The Massachusetts Department of Public Health (MDPH) issued a public health alert over a statewide hepatitis A outbreak.
Since April 2018, 65 cases of acute hepatitis A virus (HAV) infection have been reported. These cases are all individuals who have recent experience of homelessness, unstable housing, and/or substance use disorder.
One person has died as a result of their infection.
Of the 65 hepatitis A cases, 45 percent are located in Boston with an increasing number in other cities and towns, including the Southeast and metro Boston areas.
“We have seen a spike in cases of hepatitis A, with outbreaks being reported in at least 10 other states in similar populations, constituting thousands of cases nationwide,” said Public Health Commissioner Monica Bharel, MD, MPH. “As part of our statewide response here in Massachusetts, we are reaching out to all local health departments to encourage and assist their efforts to provide education and vaccinations for people at risk.”

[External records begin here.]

(** X12.  The backoff of feed pulls: from a counter of zero, a run of at most
    nine consecutive failures leaves [fetching_failures] at the number of
    failures and [eta] at the time of the last one plus
    [60 * 2^(failures - 1)] seconds.  After nine failures, further ones change
    neither the counter nor [eta]. *)
Theorem fetch_failed_backoff_law
        (nows more : list Z) (name : string)
        (ds : gmap string FeedToFetch.t) (f : FeedToFetch.t) :
  ds !! name = Some f →
  FeedToFetch.key_name f = name →
  FeedToFetch.fetching_failures f = 0%Z →
  (∀ now, (length nows ≤ 9)%nat → last nows = Some now →
     ∃ f', FeedToFetch.fail_repeatedly nows name ds !! name = Some f'
           ∧ FeedToFetch.fetching_failures f' = Z.of_nat (length nows)
           ∧ FeedToFetch.eta f'
             = (now + FEED_PULL_RETRY_PERIOD
                      * 2 ^ (Z.of_nat (length nows) - 1))%Z)
  ∧ (length nows = 9%nat →
     ∃ f' f'',
       FeedToFetch.fail_repeatedly nows name ds !! name = Some f'
       ∧ FeedToFetch.fail_repeatedly (nows ++ more) name ds !! name
         = Some f''
       ∧ FeedToFetch.fetching_failures f'' = FeedToFetch.fetching_failures f'
       ∧ FeedToFetch.eta f'' = FeedToFetch.eta f').
Proof.
  intros Hf Hname Hzero. split.
  - intros now Hlen Hlast.
    destruct (fail_repeatedly_run nows name ds f Hf Hname)
      as (f' & Hf' & _ & _ & _ & Hff' & Heta').
    { lia. }
    { rewrite Hzero. unfold MAX_FEED_PULL_FAILURES. lia. }
    exists f'. split; [done|]. rewrite Hzero in Hff'.
    split; [lia|]. by rewrite Heta', Hlast, Hff'.
  - intros Hlen.
    destruct (fail_repeatedly_run nows name ds f Hf Hname)
      as (f' & Hf' & Hk' & _ & _ & Hff' & _).
    { lia. }
    { rewrite Hzero. unfold MAX_FEED_PULL_FAILURES. lia. }
    rewrite Hzero, Hlen in Hff'. exists f'.
    assert (∀ more (ds1 : gmap string FeedToFetch.t) f1,
              ds1 !! name = Some f1 →
              FeedToFetch.key_name f1 = name →
              FeedToFetch.fetching_failures f1 = 9%Z →
              ∃ f2, FeedToFetch.fail_repeatedly more name ds1 !! name
                    = Some f2
                    ∧ FeedToFetch.fetching_failures f2 = 9%Z
                    ∧ FeedToFetch.eta f2 = FeedToFetch.eta f1) as Hfrozen.
    { clear. induction more as [|now more IH]; intros ds1 f1 Hf1 Hk1 Hnine.
      - exists f1. by simpl.
      - cbn [FeedToFetch.fail_repeatedly]. rewrite Hf1.
        rewrite fetch_failed_at_cap_only_marks
          by (rewrite Hnine; unfold MAX_FEED_PULL_FAILURES; lia).
        cbn [snd]. rewrite Hk1.
        destruct (IH (<[name := FeedToFetch.mk name (FeedToFetch.topic f1)
                                 (FeedToFetch.eta f1)
                                 (FeedToFetch.fetching_failures f1) true]> ds1)
                     (FeedToFetch.mk name (FeedToFetch.topic f1)
                        (FeedToFetch.eta f1)
                        (FeedToFetch.fetching_failures f1) true))
          as (f2 & Hf2 & Hff2 & Heta2);
          [apply lookup_insert_eq|done|done|].
        exists f2. by repeat split. }
    assert (∀ l1 l2 (ds0 : gmap string FeedToFetch.t),
              is_Some (FeedToFetch.fail_repeatedly l1 name ds0 !! name) →
              FeedToFetch.fail_repeatedly (l1 ++ l2) name ds0
              = FeedToFetch.fail_repeatedly l2 name
                  (FeedToFetch.fail_repeatedly l1 name ds0)) as Happ.
    { clear. induction l1 as [|now l1 IH]; intros l2 ds0 Hsome; [done|].
      cbn [app FeedToFetch.fail_repeatedly] in *.
      destruct (ds0 !! name) as [f0|] eqn:Hf0.
      - by apply IH.
      - rewrite Hf0 in Hsome. by destruct Hsome. }
    rewrite Happ by (by rewrite Hf').
    destruct (Hfrozen more (FeedToFetch.fail_repeatedly nows name ds) f'
                Hf' Hk') as (f2 & Hf2 & Hff2 & Heta2); [lia|].
    exists f2. split; [done|]. split; [done|]. split; [lia|done].
Qed.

“There may be misconceptions about the different types of hepatitis,” said Dr. Catherine Brown, state epidemiologist. “Hepatitis A infection can be prevented through vaccination and one dose of vaccine can provide substantial protection. It can also be prevented through proper hand washing, especially after using the toilet and before eating. There is no specific treatment for hepatitis A infection; most otherwise healthy people recover on their own.”
Hepatitis A is transmitted primarily through fecal-oral contact that can be associated with living in unsanitary conditions and poor hygiene. Symptoms include fever, fatigue, loss of appetite, stomach pain, nausea, diarrhea, and jaundice (yellowing of the skin and eyes), grey stools, and dark urine.